Três diferentes mecanismos têm sido propostos para explicar como a infeção viral causa SS. Um por invasão viral direta do nervo coclear ou da cóclea. O segundo por reativação do vírus latente no ouvido interno. O terceiro mecanismo é através da activação do sistema imunitário no contexto de uma infeção viral sistémica, que gera um anticorpo capaz de reagir com um antigénio do ouvido interno por reação cruzada, causando uma ativação patológica de vias de stress celular na cóclea. 5
Relativamente ao caso clínico em questão, o mecanismo mais provável terá sido a invasão viral direta, quer do nervo vestíbulo-coclear, quer da porção contígua do nervo facial, uma vez que se consegue identificar sinais de neurite e a ausência de sinais de labirintite na RM. O mecanismo imunológico, por reação cruzada ou stress celular, pode ter contribuído para a neurite, embora o doente não apresentasse sintomas ou indícios laboratoriais de infeção sistémica.
Foram aventadas outras hipóteses diagnósticas para esta apresentação clínica.

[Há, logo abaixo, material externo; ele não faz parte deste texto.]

(* ===== verification/Json.v ===== *)
(** * JSON values and Python dictionaries of JSON values

    The values the program keeps in [metadata], [data] and [result] fields:
    [dict[str, Any]] and [JsonValue].  Objects are insertion-ordered
    dictionaries; equality is Python's [==]: order-insensitive on objects,
    numeric across [bool], [int] and [float]. *)

From Stdlib Require Import QArith.
From stdpp Require Import base strings list.
From S2P Require Import Prelude.

Inductive json :=
  | JNull
  | JBool (b : bool)
  | JInt (z : Z)
  | JFloat (q : Q)
  | JStr (s : string)
  | JArr (l : list json)
  | JObj (d : list (string * json)).

Abbreviation jdict := (list (string * json)) (only parsing).

(** The number a JSON scalar is equal to in Python. *)
Definition json_num (j : json) : option Q :=
  match j with
  | JBool b => Some (if b then 1 else 0)%Q
  | JInt z => Some (inject_Z z)
  | JFloat q => Some q
  | _ => None
  end.

(** Python's [==]. *)
Fixpoint json_eqb (x y : json) {struct x} : bool :=
  match x, y with
  | JNull, JNull => true
  | JStr a, JStr b => bool_decide (a = b)
  | JArr l, JArr m =>
      (fix go l m := match l, m with
                     | [], [] => true
                     | a :: l', b :: m' => json_eqb a b && go l' m'
                     | _, _ => false
                     end) l m
  | JObj d, JObj e =>
      (length d =? length e)%nat &&
      (fix go d := match d with
                   | [] => true
                   | (k, a) :: d' =>
                       match dget k e with
                       | Some b => json_eqb a b
                       | None => false
                       end && go d'
                   end) d
  | _, _ =>
      match json_num x, json_num y with
      | Some p, Some q => Qeq_bool p q
      | _, _ => false
      end
  end.

Definition jdict_eqb (d e : jdict) : bool := json_eqb (JObj d) (JObj e).

Definition json_opt_eqb (x y : option json) : bool :=
  match x, y with
  | None, None => true
  | Some a, Some b => json_eqb a b
  | _, _ => false
  end.

(** Distinct keys at every level: what every Python [dict] satisfies. *)
Fixpoint json_wf (x : json) : Prop :=
  match x with
  | JArr l => (fix go l := match l with [] => True | a :: l' => json_wf a /\ go l' end) l
  | JObj d =>
      NoDup (dkeys d) /\
      (fix go d := match d with [] => True | (_, a) :: d' => json_wf a /\ go d' end) d
  | _ => True
  end.

(** [isinstance(value, int) and not isinstance(value, bool)]. *)
Definition json_int (j : json) : option Z :=
  match j with JInt z => Some z | _ => None end.

(** [isinstance(value, str)]. *)
Definition json_str (j : json) : option string :=
  match j with JStr s => Some s | _ => None end.

(** Induction that reaches the elements of arrays and objects. *)
Section JsonInduction.
Variable P : json -> Prop.
Hypothesis Hnull : P JNull.
Hypothesis Hbool : forall b, P (JBool b).
Hypothesis Hint : forall z, P (JInt z).
Hypothesis Hfloat : forall q, P (JFloat q).
Hypothesis Hstr : forall s, P (JStr s).
Hypothesis Harr : forall l, Forall P l -> P (JArr l).
Hypothesis Hobj : forall d, Forall P (map snd d) -> P (JObj d).

Fixpoint json_rect_deep (j : json) : P j :=
  match j with
  | JNull => Hnull
  | JBool b => Hbool b
  | JInt z => Hint z
  | JFloat q => Hfloat q
  | JStr s => Hstr s
  | JArr l =>
      Harr l ((fix go l := match l return Forall P l with
                           | [] => Forall_nil_2 P
                           | a :: l' => Forall_cons_2 P a l' (json_rect_deep a) (go l')
                           end) l)
  | JObj d =>
      Hobj d ((fix go d := match d return Forall P (map snd d) with
                           | [] => Forall_nil_2 P
                           | (k, a) :: d' =>
                               Forall_cons_2 P a (map snd d') (json_rect_deep a) (go d')
                           end) d)
  end.
End JsonInduction.

Lemma json_wf_obj_cons k a d : json_wf (JObj ((k, a) :: d)) -> json_wf a /\ json_wf (JObj d).
Proof. simpl. rewrite NoDup_cons. tauto. Qed.

(** Python's [==] is reflexive on values with distinct keys. *)
Lemma json_eqb_refl j : json_wf j -> json_eqb j j = true.
Proof.
  revert j. apply (json_rect_deep (fun j => json_wf j -> json_eqb j j = true)); simpl; try done.
  - intros b _. by destruct b.
  - intros z _. by apply Qeq_bool_iff.
  - intros q _. by apply Qeq_bool_iff.
  - intros s _. by apply bool_decide_eq_true.
  - intros l Hl Hwf. induction Hl as [|a l Ha Hl IH]; [done|].
    destruct Hwf as [Hwa Hwl]. by rewrite Ha, IH.
  - intros d Hd [Hnd Hwf]. rewrite Nat.eqb_refl. simpl.
    assert (forall k a, (k, a) ∈ d -> dget k d = Some a) as Hget by (intros; by apply elem_dget).
    clear Hnd. revert Hget. generalize d at 2 3 as e. intros e Hget.
    induction d as [|[k a] d IH]; [done|].
    simpl in Hd. apply Forall_cons in Hd as [Ha Hd]. destruct Hwf as [Hwa Hwd].
    rewrite (Hget k a) by left. rewrite Ha by done. simpl.
    apply IH; [done|done|]. intros; apply Hget; by right.
Qed.

Lemma jdict_eqb_refl d : json_wf (JObj d) -> jdict_eqb d d = true.
Proof. apply json_eqb_refl. Qed.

A ausência de lesões dermatológicas e auriculares tornam a infeção por herpes vírus improvável.
Outras causas infeciosas e imunológicas foram excluídas por análise serológica e por ausência de envolvimento sistémico. Neoplasia e doenças cerebrovasculares foram excluídas por TC-CE e RM, assim como pela ausência de outros défices neurológicos. É prudente considerar que a associação do quadro com a infeção SARS-CoV-2 pode ser puramente circunstancial.
Este relato de caso clínico sugere a possível associação entre a infeção SARS-CoV-2 e a SS e PFP, e funciona também como alerta para a possibilidade de manifestações não respiratórias da infeção por SARS-CoV-2. Desta forma podemos identificar infeções antes não suspeitas, evitando a propagação do vírus e direcionar eficazmente a terapêutica. Contudo, mais informação epidemiológica é necessária para confirmar a relação causal. Com a rápida expansão da pandemia, aumentarão o número de manifestações neurológicas relacionadas e poder-se-á compreender melhor a sua história natural, o seu tratamento e prognóstico.
Declaração de conflites de intereses:
Declara-se que não existem conflitos de interesses na realização deste trabalho.